A chain of vulnerabilities in 42Gears' SureMDM device management products could have led to a supply chain disruption via the platform. 42Gears, based in Bangalore, was established in 2009 and offers mobile device management and productivity products for organizations with an extensive mobile workforce. 

The website's list consists of major customers, which include Deloitte, Saab, Lufthansa, Thales, Tesco, Intel, etc. Experts at Immersive Labs found and revealed the first flaws to 42Gears on July 6, 2021. A series of extra bugs disclosure along with 'failed' private security patches. 

It means efficient public security fixes were not issued until November 2021 and January 2022. 
"An authentication method can be turned on by the user, but an oversight in the setup allows Linux and Mac devices to bypass the authentication step. This has been fixed in the latest patch, but it is still not the default setting and requires the user to manually enable it," reports Security Week. Earlier in January, 42Gears told Immersive that they continuously applied additional patches beyond the reports by the experts. 

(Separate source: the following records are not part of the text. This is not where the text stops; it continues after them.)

(* ===== verification/MetaStore.v ===== *)
(** The ledger's meta store ([src/ledger/meta]): named key-value stores over
    one backend transaction, each under its own name as key prefix. *)
From Stdlib Require Import ZArith Lia Strings.Byte.
From stdpp Require Import base gmap list strings sorting.
From S2P Require Import Prelude VersionManager Backend Prefixed.
Import Prefixed.

Module MetaStore.

Inductive meta_error :=
| MDb (e : db_error)
| MNoStore (name : bytes).

Section Store.
Context {S I : Type} `{DBIterator I, !DBReader S I, !DBWriter S, !DBBackend S}.

(** The specification of a name is the prefixed view of the shared backend,
    so the map holds the names only. *)
Record metaStore := mkMetaStore {
  ms_state : S;
  ms_names : gset bytes;
}.

Definition newMetaStoreSpecification (s : S) (name : bytes) : BackendRWPrefixed S :=
  NewBackendRWPrefixed (Some name) s.

Definition NewMetaStore (db : S) : outcome db_error metaStore :=
  s ← b_ReadWriter db; mret (mkMetaStore s ∅).

Definition AddNamedStateStore (m : metaStore) (name : bytes) : metaStore :=
  if decide (name ∈ ms_names m) then m else mkMetaStore (ms_state m) ({[name]} ∪ ms_names m).

Definition Root : go bytes := Panic.

Definition with_spec {A} (m : metaStore) (name : bytes) (f : BackendRWPrefixed S -> A) : A + meta_error :=
  if decide (name ∈ ms_names m) then inl (f (newMetaStoreSpecification (ms_state m) name))
  else inr (MNoStore name).

Definition lift_write (m : metaStore) (r : outcome db_error (BackendRWPrefixed S)) :
    outcome meta_error metaStore :=
  match r with
  | Ok v => Ok (mkMetaStore (backendRW v) (ms_names m))
  | Err e => Err (MDb e)
  | Panic => Panic
  end.

Definition Put (m : metaStore) (name key : bytes) (value : option bytes) : outcome meta_error metaStore :=
  match with_spec m name (fun ss => Set' ss key value) with
  | inl r => lift_write m r
  | inr e => Err e
  end.

Definition Delete (m : metaStore) (name key : bytes) : outcome meta_error metaStore :=
  match with_spec m name (fun ss => Prefixed.Delete ss key) with
  | inl r => lift_write m r
  | inr e => Err e
  end.

Definition Update (m : metaStore) (name key : bytes) (value : option bytes) : outcome meta_error metaStore :=
  match with_spec m name (fun ss => Set' ss key value) with
  | inl r => lift_write m r
  | inr e => Err e
  end.

Definition Exists (m : metaStore) (name key : bytes) : outcome db_error bool + meta_error :=
  with_spec m name (fun ss => Has (I := I) ss key).

Definition GetData (m : metaStore) (name key : bytes) : outcome db_error (option bytes) + meta_error :=
  with_spec m name (fun ss => Get (I := I) ss key).

(** The specification's loop over all its pairs. *)
Definition IterateAllStateDataCB {A} (cb : A -> bytes -> bytes -> A) (a : A) (store : BackendRWPrefixed S) :
    outcome db_error A :=
  dataIt ← Iterator (I := I) store None None;
  l ← drain (Datatypes.S (length (it_rest dataIt))) dataIt;
  mret (fold_left (fun a kv => cb a kv.1 kv.2) l a).

Definition IterateAllMetaDataCB {A} (cb : A -> bytes -> bytes -> A) (a : A) (m : metaStore) (name : bytes) :
    outcome db_error A + meta_error :=
  with_spec m name (IterateAllStateDataCB cb a).

(** Copying every pair of the backend; the errors of the writes are dropped. *)
Fixpoint clone_loop (l : list item) (other : S) : go S :=
  match l with
  | [] => Ok other
  | (k, v) :: l' =>
      match w_Set other k (Some v) with
      | Ok other' => clone_loop l' other'
      | Err _ => clone_loop l' other
      | Panic => Panic
      end
  end.

Definition Clone (m other : metaStore) : outcome db_error metaStore :=
  dataIt ← r_Iterator (I := I) (ms_state m) None None;
  l ← drain (Datatypes.S (length (it_rest dataIt))) dataIt;
  match clone_loop l (ms_state other) with
  | Ok s => mret (mkMetaStore s (ms_names other))
  | _ => Panic
  end.

Definition LatestVersion (m : metaStore) : Z := VersionManager.Last (b_Versions (ms_state m)).

(** The errors of the commit and of the save are dropped. *)
Definition Commit (m : metaStore) : go metaStore :=
  match w_Commit (ms_state m) with
  | Panic => Panic
  | r =>
      let s1 := match r with Ok s1 => s1 | _ => ms_state m end in
      match b_SaveVersion s1 (u64 (VersionManager.Last (b_Versions s1) + 1)) with
      | Ok s2 => Ok (mkMetaStore s2 (ms_names m))
      | Err _ => Ok (mkMetaStore s1 (ms_names m))
      | Panic => Panic
      end
  end.

Definition Rollback (m : metaStore) : metaStore * option meta_error :=
  let '(s, e) := b_Revert (ms_state m) in (mkMetaStore s (ms_names m), MDb <$> e).

Definition Stop (m : metaStore) : metaStore := mkMetaStore (w_Discard (ms_state m)) (ms_names m).
End Store.
Arguments metaStore S : clear implicits.

Section Properties.
Context {S I : Type} `{DBReadWriterLaws S I, !DBBackend S}.

(** A named meta store is a finite map: a [Put] under a usable name
    succeeds and is read back by [GetData], other keys of the name keep their
    values, and so does every store whose name neither extends nor is
    extended by it. *)
Theorem meta_store_put (m : metaStore S) (bm bd : kvmap) (name key v : bytes) :
  opened (ms_state m) bm bd -> name ∈ ms_names m -> good_prefix (Some name) -> key <> [] ->
  exists m' bm', Put m name key (Some v) = Ok m' /\ opened (ms_state m') bm' bd
    /\ ms_names m' = ms_names m
    /\ (forall k, k <> [] -> GetData (I := I) m' name k = inl (Ok (<[key:=v]> (view name bm) !! k)))
    /\ (forall n k, n ∈ ms_names m -> good_prefix (Some n) -> k <> [] ->
          has_prefix n name = false -> has_prefix name n = false ->
          GetData (I := I) m' n k = GetData (I := I) m n k).
Proof.
  intros Ho Hname [Hp Hff] Hk.
  assert (Hget : forall (m : metaStore S) bm n k, opened (ms_state m) bm bd -> n ∈ ms_names m ->
    good_prefix (Some n) -> k <> [] -> GetData (I := I) m n k = inl (Ok (view n bm !! k))).
  { intros m0 bm0 n k Ho0 Hn [Hn1 Hn2] Hk0. unfold GetData, with_spec. rewrite decide_True by done.
    f_equal. assert (Hov : opened (newMetaStoreSpecification (ms_state m0) n) (view n bm0) (view n bd)).
    { apply opened_view. by exists n, bm0, bd. }
    pose proof (l_get (I := prefixDBIterator I) _ _ _ k Hov) as Hg.
    rewrite decide_False in Hg by done. exact Hg. }
  destruct (l_set (ms_state m) bm bd (name ++ key) v Ho) as (s' & Hs & Ho').
  { by destruct name. }
  exists (mkMetaStore s' (ms_names m)), (<[name ++ key:=v]> bm). split_and!; try done.
  - unfold Put, with_spec. rewrite decide_True by done. unfold Set'.
    rewrite length_eqb_nil, bool_decide_eq_false_2, (pkey_app _ name) by done.
    unfold newMetaStoreSpecification, NewBackendRWPrefixed. simpl. by rewrite Hs.
  - intros k Hk'. erewrite Hget by done. by rewrite view_insert.
  - intros n k Hn Hg Hk' H1 H2. rewrite (Hget _ (<[name ++ key:=v]> bm)), (Hget m bm) by done.
    rewrite view_insert_other; [done|]. apply not_true_iff_false. intros [x Hx]%has_prefix_app.
    apply not_true_iff_false in H1, H2. rewrite has_prefix_app in H1, H2.
    apply app_eq_inv in Hx as [(l & -> & _)|(l & -> & _)]; eauto.
Qed.
End Properties.

Import RefBackend.

(** Two names, one of which extends the other. *)
Definition overlapping : metaStore RefBackend.txn :=
  mkMetaStore (RefBackend.mkTxn (Some ∅) ∅) {[ str "a"; str "ab"; str "c" ]}.

Lemma meta_store_put_witness :
  exists m', Put overlapping (str "a") (str "k") (Some (str "1")) = Ok m'
    /\ GetData (I := RefBackend.list_iter) m' (str "c") (str "k") = inl (Ok None).
Proof.
  destruct (meta_store_put (I := RefBackend.list_iter) overlapping ∅ ∅ (str "a") (str "k") (str "1"))
    as (m' & bm' & Hput & _ & _ & _ & Hother).
  - split; [reflexivity|]. split; reflexivity.
  - simpl. set_solver.
  - split; vm_compute; congruence.
  - discriminate.
  - exists m'. split; [exact Hput|]. rewrite (Hother (str "c") (str "k")).
    + vm_compute. reflexivity.
    + simpl. set_solver.
    + split; vm_compute; congruence.
    + discriminate.
    + vm_compute. reflexivity.
    + vm_compute. reflexivity.
Defined.

(** The condition on the names is needed: a value put under "ab" appears
    under "a" at another key. *)
Lemma overlapping_names_collide :
  (m ← Put overlapping (str "ab") (str "k") (Some (str "1"));
   match GetData (I := RefBackend.list_iter) m (str "a") (str "bk") with
   | inl (Ok r) => Ok r
   | _ => Panic
   end) = Ok (Some (str "1")).
Proof. vm_compute. reflexivity. Qed.

End MetaStore.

At this moment, Immersive thought that everything necessary for ensuring principles of trustworthy disclosure was done, and they could publicize their discovery. The identified vulnerabilities include a few that affect the 42Gears web console and also other Linux agents. 

But most critical are the web console vulnerabilities. Chaining these will allow a hacker to shut down security tools and enable malware into macOS, Linux, or Android devices that installed SureMDM. The Linux agent flaws can allow an attacker to execute remote code on the systems, mirroring the root user. 

Hackers can use authentication methods against the users via an oversight in the setup that lets Mac and Linux devices evade the authentication level. Security Week reports, "the SureMDM agent vulnerabilities include command injection on the Linux agent. Users with physical access to a device can use a hidden key sequence to launch SureLock (kiosk software included with SureMDM) as the root user. The attacker can then use command injection to gain local privilege escalation."